Baby by science


Jacqueline Gillies-Layne admits to being a poster child for a typical career woman. She had done the college thing, established a successful career in banking, met the love of her life in Reynolds Layne and the two were travelling the world and enjoying themselves.
“We didn’t get married until we were 40,” Jacqueline said candidly. “Reynolds is Bajan and I’m British. I was working overseas in Singapore and we met when we were older.”
Being that they were quite content travelling the world and enjoying life, it didn’t dawn upon them to consider having children until they were in their 40s.
“We didn’t think there would be a problem,” Jacqueline said.
But though Jacqueline and Reynolds were trying, their efforts didn’t yield the outcome they had hoped. What ended up happening was that they decided to get tests done to make sure despite their ages, that their fertility was still intact.
“We had all the tests done only to find out there was nothing wrong with either of us,” she said. “I went to doctors in Singapore and nothing could be found.”
After the couple returned to Barbados, they decided to consult the Barbados Fertility Centre in their quest to have a child.
“We got pregnant through IUI (intrauterine insemination) but I lost the baby at 11 weeks,” Jacqueline said.

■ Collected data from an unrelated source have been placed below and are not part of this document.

(** [if name: <lookup block>], the guard of [create_lead]. *)
Definition when_given (name : option string) (lookup : string -> M value) : M value :=
  match name with
  | Some term => if truthy (PStr term) then lookup term else ret PNone
  | None => ret PNone
  end.

(* ================================================================== *)
(** * tools/leads.py *)
(* ================================================================== *)

Module Leads.

Definition format_lead (repr : value -> string) (lead : value) : result pydict :=
  firstname <~ get_method lead "firstname" (PStr "") ;;
  lastname <~ get_method lead "lastname" (PStr "") ;;
  let full_name := strip (py_str repr firstname ++ " " ++ py_str repr lastname) in
  leadid <~ getitem lead "leadid" ;;
  subject <~ get_method lead "subject" (PStr "") ;;
  company_name <~ get_method lead "companyname" (PStr "") ;;
  email <~ get_method lead "emailaddress1" PNone ;;
  phone <~ get_method lead "telephone1" PNone ;;
  status <~ get_method lead "statuscode" PNone ;;
  Ok [("lead_id", leadid); ("subject", subject); ("full_name", PStr full_name);
      ("company_name", company_name); ("email", email); ("phone", phone);
      ("status", status); ("type", PStr "lead")].

Definition lead_select : string :=
  "leadid,subject,firstname,lastname,emailaddress1,telephone1,companyname,statuscode".

Definition search_leads (E : environment) (search_term : string) (max_results : Z)
  : M (list pydict) :=
  let endpoint := "leads" in
  let params :=
    [("$filter", PStr ("contains(subject, '" ++ search_term ++ "') or contains(firstname, '"
                       ++ search_term ++ "') or contains(lastname, '" ++ search_term ++ "')"));
     ("$select", PStr lead_select);
     ("$orderby", PStr "createdon desc");
     ("$top", PStr (str_of_Z max_results))] in
  result <- api_get E endpoint (Some params) ;;
  leads <- lift (value_or_empty result) ;;
  items <- lift (iterate leads) ;;
  formatted_results <- lift (for_each (format_lead (py_repr E)) items) ;;
  ret formatted_results.

Definition search_leads_by_date (E : environment) (start_date end_date : string)
  (max_results : Z) : M (list pydict) :=
  let endpoint := "leads" in
  let params :=
    [("$filter", PStr ("createdon ge " ++ start_date ++ "T00:00:00Z and createdon le "
                       ++ end_date ++ "T23:59:59Z"));
     ("$select", PStr lead_select);
     ("$orderby", PStr "createdon desc");
     ("$top", PStr (str_of_Z max_results))] in
  result <- api_get E endpoint (Some params) ;;
  leads <- lift (value_or_empty result) ;;
  items <- lift (iterate leads) ;;
  formatted_results <- lift (for_each (format_lead (py_repr E)) items) ;;
  ret formatted_results.

Record args : Type := {
  subject : string;
  firstname : string;
  lastname : string;
  companyname : string;
  email : option string;
  phone : option string;
  mobilephone : option string;
  jobtitle : option string;
  websiteurl : option string;
  description : option string;
  estimatedclosedate : option string;
  xylos_leadsource : option Z;
  xylos_leadratingcode : option Z;
  parentaccountname : option string;
  parentcontactname : option string;
  xylos_gender : option Z;
  xylos_language : option Z;
  xylos_jobdescriptionid : option string;
  address1_line1 : option string;
  address1_postalcode : option string;
  address1_city : option string;
  address1_stateorprovince : option string;
  address1_country : option string
}.

(** The dictionary [lead_data] as [create_lead] has built it when it calls
    [api_post]. *)
Definition lead_data (a : args) (resolved_account_id resolved_contact_id : value) : pydict :=
  let d := [("subject", PStr (subject a)); ("firstname", PStr (firstname a));
            ("lastname", PStr (lastname a)); ("companyname", PStr (companyname a))] in
  let d := set_when (truthy resolved_account_id) d "_parentaccountid_value" resolved_account_id in
  let d := set_when (truthy resolved_contact_id) d "_parentcontactid_value" resolved_contact_id in
  let d := set_when (truthy (opt_str (email a))) d "emailaddress1" (opt_str (email a)) in
  let d := set_when (truthy (opt_str (phone a))) d "telephone1" (opt_str (phone a)) in
  let d := set_when (truthy (opt_str (mobilephone a))) d "mobilephone" (opt_str (mobilephone a)) in
  let d := set_when (truthy (opt_str (jobtitle a))) d "jobtitle" (opt_str (jobtitle a)) in
  let d := set_when (truthy (opt_str (websiteurl a))) d "websiteurl" (opt_str (websiteurl a)) in
  let d := set_when (truthy (opt_str (description a))) d "description" (opt_str (description a)) in
  let d := set_when (truthy (opt_str (estimatedclosedate a))) d "estimatedclosedate"
             (opt_str (estimatedclosedate a)) in
  let d := set_when (is_not_none (opt_int (xylos_leadsource a))) d "xylos_leadsource"
             (opt_int (xylos_leadsource a)) in
  let d := set_when (is_not_none (opt_int (xylos_leadratingcode a))) d "xylos_leadratingcode"
             (opt_int (xylos_leadratingcode a)) in
  let d := set_when (is_not_none (opt_int (xylos_gender a))) d "xylos_gender"
             (opt_int (xylos_gender a)) in
  let d := set_when (is_not_none (opt_int (xylos_language a))) d "xylos_language"
             (opt_int (xylos_language a)) in
  let d := set_when (truthy (opt_str (xylos_jobdescriptionid a))) d "_xylos_jobdescriptionid_value"
             (opt_str (xylos_jobdescriptionid a)) in
  let d := set_when (truthy (opt_str (address1_line1 a))) d "address1_line1"
             (opt_str (address1_line1 a)) in
  let d := set_when (truthy (opt_str (address1_postalcode a))) d "address1_postalcode"
             (opt_str (address1_postalcode a)) in
  let d := set_when (truthy (opt_str (address1_city a))) d "address1_city"
             (opt_str (address1_city a)) in
  let d := set_when (truthy (opt_str (address1_stateorprovince a))) d "address1_stateorprovince"
             (opt_str (address1_stateorprovince a)) in
  let d := set_when (truthy (opt_str (address1_country a))) d "address1_country"
             (opt_str (address1_country a)) in
  d.

Definition create_lead (E : environment) (a : args) : M pydict :=
  if (40 <? String.length (subject a))%nat then
    ret [("success", PBool false);
         ("message", PStr ("Subject must be 40 characters or less. Current length: "
                           ++ str_of_nat (String.length (subject a))))]
  else
    resolved_account_id <- when_given (parentaccountname a) (resolve_account E) ;;
    resolved_contact_id <- when_given (parentcontactname a) (resolve_contact E) ;;
    lead_id <- api_post E "leads" (lead_data a resolved_account_id resolved_contact_id)
                 "xylos_leadidentifier" ;;
    if truthy lead_id then
      ret [("success", PBool true);
           ("lead_id", lead_id);
           ("message", PStr ("Lead '" ++ subject a ++ "' created successfully"))]
    else
      ret [("success", PBool false);
           ("message", PStr ("Failed to create lead '" ++ subject a ++ "'"))].

Definition lead_lines (repr : value -> string) (lead : pydict) : result (list string) :=
  email_info <~ info_when_set repr lead "email" " | " ;;
  phone_info <~ info_when_set repr lead "phone" " | " ;;
  company_info <~ info_when_set repr lead "company_name" " | " ;;
  subject <~ dict_getitem lead "subject" ;;
  full_name <~ dict_getitem lead "full_name" ;;
  lead_id <~ dict_getitem lead "lead_id" ;;
  Ok [ "  " ++ bullet ++ " " ++ py_str repr subject ++ " (" ++ py_str repr full_name ++ ")"
         ++ company_info ++ email_info ++ phone_info;
       "    ID: " ++ py_str repr lead_id ].

Definition format_leads_output (repr : value -> string) (leads : list pydict)
  : result string :=
  match leads with
  | [] => Ok "No leads found matching your search criteria."
  | _ =>
      lines <~ for_each (lead_lines repr) leads ;;
      Ok (join nl (("Found " ++ str_of_nat (List.length leads) ++ " leads:") :: concat lines))
  end.

Definition search_leads_tool (E : environment) (search_term : string) (max_results : Z)
  : M string :=
  leads <- search_leads E search_term max_results ;;
  lift (format_leads_output (py_repr E) leads).

Definition search_leads_by_date_tool (E : environment) (start_date end_date : string)
  (max_results : Z) : M string :=
  leads <- search_leads_by_date E start_date end_date max_results ;;
  lift (format_leads_output (py_repr E) leads).

Definition create_lead_tool (E : environment) (a : args) : M string :=
  result <- create_lead E a ;;
  success <- lift (dict_getitem result "success") ;;
  if truthy success then
    lead_id <- lift (dict_getitem result "lead_id") ;;
    ret ("Lead created successfully with ID: " ++ py_str (py_repr E) lead_id)
  else
    message <- lift (dict_getitem result "message") ;;
    ret ("Error creating lead: " ++ py_str (py_repr E) message).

Losing a child at any stage is traumatic for any woman but losing a child in your 40s when a woman’s fertility is on the decline can be devastating.
“We tried again after two or three months but still nothing,” Jacqueline said. “Dr Skinner suggested we try IVF (in vitro fertilization. We couldn’t afford it financially or emotionally at the time. But emotionally we knew we could only do this once.”
IVF is the process of fertilization by manually combining an egg and sperm in a laboratory dish. When the IVF procedure is successful, the process is combined with a procedure known as embryo transfer, which involves physically placing the embryo in the uterus.
After making the decision to try to get pregnant using IVF, the process required a lot of work on the part of the couple to prepare Jacqueline’s body.
“I had to get a series of injections. At some points I would get four a day — two in my stomach and two in my inner thigh,” Jacqueline said. “My husband gave me every single injection.”
To this day Jacqueline marvels at how Reynolds stepped in to give her the injections.
“Reynolds tends to be a bit squeamish and yet he still gave me these injections,” she said.
Both Jacqueline and Reynold relied on each other heavily during the process and admits that it was difficult as they were waiting to receive good news.
“We tried to protect each other from what we were going through and it put a real strain on our relationship,” Jacqueline said. “I don’t think people realize how emotionally draining the whole process is.”
After the whole process, Jacqueline revealed that she and her husband continued travelling and living their life.
“We didn’t stop our life,” she said candidly. “We were very positive throughout the process. Actually I found out I was pregnant while I was in New York.”
“At that point I didn’t know whether to laugh or cry. We just waited until we’d passed the milestone and then at three months we breathed easier.”
Jacqueline says that after the treatments she had the easiest pregnancy.
“I had retired from work. I was able to swim every day and I ate well,” she said. “I didn’t have to do this and manage a full-time job.
“I had a C-section and was out of the hospital in two days,” she said looking back on the experience.
Now that they have their son, two-year-old Reyne Hendry (which is a combination of her husband’s name and her father’s), Jacqueline couldn’t imagine life without him. Though the process of IVF wasn’t easy, she looks back with delight.
“As a couple, you’ve got to talk to each other,” she said. “I I could not have gone through IVF by myself. My husband was there every step of the way. I know some women do it alone, but I know I couldn’t do it.”